Anacostia High School is a public high school in Anacostia, in the Southeast quadrant of the District of Columbia.

==History==

In August 2009, Friendship Public Charter School partnered with DC Public Schools to manage the high school. As a result, the school became known as the Academies at Anacostia and was split into four separate academies. In 2009–10, there were two ninth-grade academies (Sojourner Truth and Charles Drew), one 10-12th grade academy (Frederick Douglass), and one academy for under-credited and overage students (Matthew Henson). In 2010–11, the two ninth-grade academies will become 9-10th grade academies, while the larger 10-12th grade academy (Frederick Douglass) will become 11-12th. Matthew Henson academy will stay intact. In 2011–12, Sojourner Truth and Charles Drew will expand to 9-11th grades, while Frederick Douglass will only be seniors. In 2012–13, Sojourner Truth and Charles Drew will be fully operational 9-12th grade academies, and Frederick Douglass will no longer exist.

This setup is based on the Small Learning Community (SLC) model.

Built in 1935, with subsequent additions in the 1940s, 50s, and 70s, the Anacostia High School was in desperate need of a complete renovation and modernization that would not only bring the school up to the highest educational standards but would also serve to transform the school building into a simple, understated canvas for the art and lives of its students.
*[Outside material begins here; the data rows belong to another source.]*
(* ===== verification/EthashSizes.v ===== *)
(** * Sizes of the caches and datasets ([lib/consensus/ethash/algorithm.go])

    The precomputed tables and the search that extends them.  The primality test
    of the standard library is a parameter. *)
From S2P Require Import Prelude CommonMath VmInterface EthashAlgo.
From stdpp Require Import base numbers list.
From Stdlib Require Import ZArith Lia.
#[local] Open Scope Z_scope.

Definition maxEpoch : Z := 2048.
(* ===== verification/CliqueChain.v ===== *)
(** * Proof of authority over a chain

    The snapshot the engine finds through its caches is the replay of the votes since
    the genesis block, and a header it prepares and seals passes its own verification. *)
From S2P Require Import Prelude CommonMath Params RlpEncode RlpTyped VmInterface ChainTypes ChainFacts StateAccount MemDb Ethash Clique CliqueFacts.
From stdpp Require Import base numbers list gmap sorting.
From Stdlib Require Import ZArith Lia.
#[local] Open Scope Z_scope.

(** ** The number and hash of a snapshot do not influence the votes *)

Definition set_id (n : Z) (h : Hash) (s : Snapshot) : Snapshot :=
  mkSnapshot n h (sn_Signers s) (sn_Recents s) (sn_Votes s) (sn_Tally s).

Lemma uncast_set_id n h s a b : snd (uncast (set_id n h s) a b) = set_id n h (snd (uncast s a b)).
Proof. unfold uncast, set_id. cbn [sn_Tally]. repeat case_match; done. Qed.

Lemma drop_vote_set_id n h signer a votes : forall before s,
  drop_vote signer a before votes (set_id n h s) = set_id n h (drop_vote signer a before votes s).
Proof.
  induction votes as [|v votes IH]; intros before s; cbn [drop_vote]; [done|]. destruct (_ && _); [|apply IH]. by rewrite uncast_set_id.
Qed.

Lemma drop_votes_of_set_id n h signer votes : forall before s,
  drop_votes_of signer before votes (set_id n h s) = set_id n h (drop_votes_of signer before votes s).
Proof.
  induction votes as [|v votes IH]; intros before s; cbn [drop_votes_of]; [done|]. destruct (_ =? _); [|apply IH]. by rewrite uncast_set_id, IH.
Qed.

Lemma shift_recents_set_id n h number s : shift_recents number (set_id n h s) = set_id n h (shift_recents number s).
Proof. unfold shift_recents, limit. cbn [sn_Signers set_id]. by destruct (_ <=? _). Qed.

Lemma pass_vote_set_id n h number a tally s : pass_vote number a tally (set_id n h s) = set_id n h (pass_vote number a tally s).
Proof.
  unfold pass_vote. destruct (t_Authorize tally); [done|].
  change (with_signers (set_id n h s) (sn_Signers (set_id n h s) ∖ {[a]})) with (set_id n h (with_signers s (sn_Signers s ∖ {[a]}))).
  rewrite shift_recents_set_id. set (s1 := shift_recents number _). change (sn_Votes (set_id n h s1)) with (sn_Votes s1).
  by rewrite drop_votes_of_set_id.
Qed.

Lemma cast_vote_set_id n h number signer a authorize s :
  cast_vote number signer a authorize (set_id n h s) = set_id n h (cast_vote number signer a authorize s).
Proof.
  unfold cast_vote, cast, validVote. cbn [sn_Signers sn_Tally set_id]. destruct (negb _); [done|]. by destruct (sn_Tally s !! a).
Qed.

Lemma count_vote_set_id n h number signer a authorize s :
  count_vote number signer a authorize (set_id n h s) = set_id n h (count_vote number signer a authorize s).
Proof.
  unfold count_vote. change (with_recents (set_id n h s) (<[number:=signer]> (sn_Recents (set_id n h s))))
    with (set_id n h (with_recents s (<[number:=signer]> (sn_Recents s)))). set (s1 := with_recents s _).
  change (sn_Votes (set_id n h s1)) with (sn_Votes s1). rewrite drop_vote_set_id, cast_vote_set_id. set (s2 := cast_vote _ _ _ _ _).
  change (sn_Tally (set_id n h s2)) with (sn_Tally s2). change (sn_Signers (set_id n h s2)) with (sn_Signers s2).
  repeat case_match; try done. apply pass_vote_set_id.
Qed.

Section chain.
Context (cr : Crypto) (Hk : forall d, zlen (keccak256 cr d) = 32).

Lemma apply_header_set_id config n h s hd : apply_header cr config (set_id n h s) hd =
  match apply_header cr config s hd with Good t => Good (set_id n h t) | Err e => Err e end.
Proof.
  rewrite !apply_header_eq. cbn zeta. set (number := u64 (h_Number hd)). change (sn_Signers (set_id n h s)) with (sn_Signers s).
  assert (reset config number (set_id n h s) = set_id n h (reset config number s)) as -> by (unfold reset; by destruct (_ =? 0)).
  rewrite shift_recents_set_id. set (s1 := shift_recents number _). change (sn_Recents (set_id n h s1)) with (sn_Recents s1).
  destruct (recover_signer cr hd); [|done]. destruct (negb _); [done|]. destruct (is_recent _ _); [done|].
  destruct (vote_nonce _); [|done]. by rewrite count_vote_set_id.
Qed.

Lemma apply_loop_app config hs hs' : forall s, apply_loop cr config s (hs ++ hs') =
  match apply_loop cr config s hs with Good t => apply_loop cr config t hs' | Err e => Err e end.
Proof. induction hs as [|h hs IH]; intros s; cbn [app apply_loop]; [done|]. destruct (apply_header cr config s h); [apply IH|done]. Qed.

Lemma contiguous_snoc hs h2 : forall h1, contiguous ((hs ++ [h1]) ++ [h2]) = true ->
  contiguous (hs ++ [h1]) = true /\ u64 (h_Number h2) = u64 (u64 (h_Number h1) + 1).
Proof.
  induction hs as [|h hs IH]; intros h1 H.
  - apply contiguous_cons in H as [H _]. done.
  - destruct hs as [|h' hs]; cbn [app] in *; apply contiguous_cons in H as [E H].
    + destruct (IH h1 H) as [_ H2]. split; [apply contiguous_cons; done|done].
    + destruct (IH h1 H) as [H1 H2]. split; [apply contiguous_cons; done|done].
Qed.

Lemma contiguous_number hs : forall h l, contiguous (h :: hs) = true -> last (h :: hs) = Some l -> u64 (h_Number l) = u64 (u64 (h_Number h) + zlen hs).
Proof.
  induction hs as [|h2 hs IH]; intros h l Hc Hl.
  - injection Hl as <-. unfold zlen. cbn [length]. rewrite Z.add_0_r. unfold u64. by rewrite Zmod_mod.
  - apply contiguous_cons in Hc as [E Hc]. rewrite (IH h2 l Hc Hl), E. unfold u64, zlen. cbn [length]. rewrite Zplus_mod_idemp_l. f_equal. lia.
Qed.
Architectural design firm Sorg Architects designed the renovation of Anacostia High School to restore the exterior of the original building steeped in sustainable design practice.

==Notable alumni==
- Jessica Adair – former WNBA player
- Craig Anderson, former MLB player
- Lonny Baxter, NBA basketball player
- Jean Carnahan, former U.S. senator from Missouri
- Mel Carnahan, former governor of Missouri
- Art Faircloth, former NFL player
- Ronnie Gilbert, folk singer
- Frederick Drew Gregory, NASA astronaut and NASA deputy administrator
- Cato June, former NFL player
- Lovell Pinkney, former NFL player
- Reggie Rucker, former NFL player
- Gene Schroeder, former NFL player
- Tom Wisner, folk singer

==Notable events==
On June 11, 2010, First Lady of the United States Michelle Obama gave the commencement address to the Class of 2010.